Nigeria’s debt burden is expected to worsen in the coming year, with debt service estimated to consume 46% of revenue, potentially crowding out allocations for developmental initiatives and infrastructure expansion. The Centre for the Promotion of Private Enterprise (CPPE) warned that setting aside N15.9 trillion to repay debt may leave little for socio-economic priorities such as security, social programs, and infrastructure investment.
The Nigerian government has taken a new approach towards achieving more realistic revenue projections, following the approval of the 2026-2028 Medium-Term Expenditure Framework (MTEF). The framework cuts the 2026 revenue estimate to N34.3 trillion from this year’s N36.4 trillion, reflecting a 16% reduction. This move is seen as an effort to ensure that revenue projections align with outcomes, even with fiscal growth expected to receive a boost from the implementation of several tax reforms starting in January.
The CPPE expects project costs to be affected by exchange rate pressures, with the FX market likely to be strained by a liquidity squeeze resulting from political activities leading up to the 2027 election. The naira is expected to average N1,540 to the dollar in 2026, up from the current rate of N1,447. However, the projected increase is unlikely to be significant compared to the volatility recorded between 2023 and 2024.

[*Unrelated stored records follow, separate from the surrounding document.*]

Lemma decode_4 (b0 b1 b2 b3 : Z) (r : bytes) :
  0xF0 <= b0 <= 0xF4 -> 0x80 <= b1 <= 0xBF -> 0x80 <= b2 <= 0xBF ->
  0x80 <= b3 <= 0xBF ->
  (b0 = 0xF0 -> 0x90 <= b1) -> (b0 = 0xF4 -> b1 <= 0x8F) ->
  utf8_decode_replace (b0 :: b1 :: b2 :: b3 :: r)
  = ((b0 - 0xF0) * 262144 + (b1 - 0x80) * 4096 + (b2 - 0x80) * 64
     + (b3 - 0x80)) :: utf8_decode_replace r.
Proof.
  intros H0 H1 H2 H3 HF0 HF4. cbn [utf8_decode_replace].
  unfold second_ok, is_cont. zcases; reflexivity.
Qed.

Lemma utf8_char_decode (c : Z) (r : bytes) :
  is_scalar c = true ->
  utf8_decode_replace (utf8_char c ++ r) = c :: utf8_decode_replace r.
Proof.
  intros H. apply is_scalar_bounds in H. unfold utf8_char.
  destruct (Z.ltb_spec c 0x80); [|destruct (Z.ltb_spec c 0x800);
    [|destruct (Z.ltb_spec c 0x10000)]]; cbn [app].
  - apply decode_1. assumption.
  - rewrite decode_2; [f_equal|..]; Z.to_euclidean_division_equations; lia.
  - rewrite decode_3; [f_equal|..]; Z.to_euclidean_division_equations; lia.
  - rewrite decode_4; [f_equal|..]; Z.to_euclidean_division_equations; lia.
Qed.

Lemma utf8_char_range (c : Z) :
  is_scalar c = true -> Forall (fun b => 0 <= b < 256) (utf8_char c).
Proof.
  intros H. apply is_scalar_bounds in H. unfold utf8_char.
  destruct (Z.ltb_spec c 0x80); [|destruct (Z.ltb_spec c 0x800);
    [|destruct (Z.ltb_spec c 0x10000)]];
    repeat constructor; Z.to_euclidean_division_equations; lia.
Qed.

Lemma encode_utf8_scalar (e : errors) (s : str) :
  encodable s = true ->
  encode_with utf8_1 e [63] s = Ok (flat_map utf8_char s).
Proof.
  induction s as [|c s IH]; simpl; [reflexivity|].
  rewrite andb_true_iff. intros [Hc Hs]. rewrite (IH Hs).
  unfold utf8_1. assert (is_surrogate c = false) as ->.
  { unfold is_scalar in Hc. rewrite andb_true_iff, negb_true_iff in Hc. tauto. }
  reflexivity.
Qed.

The government has also pared down its oil price assumption to $64.9 per barrel in 2026, down from $75 for this year. While this is seen as a step in the right direction, it remains higher than the benchmarks set by the US Energy Information Administration, Goldman Sachs, and the World Bank. Nigeria’s technical production target for oil in 2026 is set at 2.1 million barrels per day, while the benchmark budget production is 1.8 million barrels per day. The CPPE proposes a more conservative benchmark of 1.6 million barrels per day to ensure fiscal resilience.
The new MTEF is expected to strengthen the foundation for improved budget credibility and more sustainable fiscal outcomes. By adopting more cautious revenue and expenditure assumptions, the government aims to narrow the gap between implementation and actual appropriations, helping to restore public trust. However, the worsening debt burden and potential exchange rate pressures may pose significant challenges to the country’s socio-economic development and infrastructure expansion plans.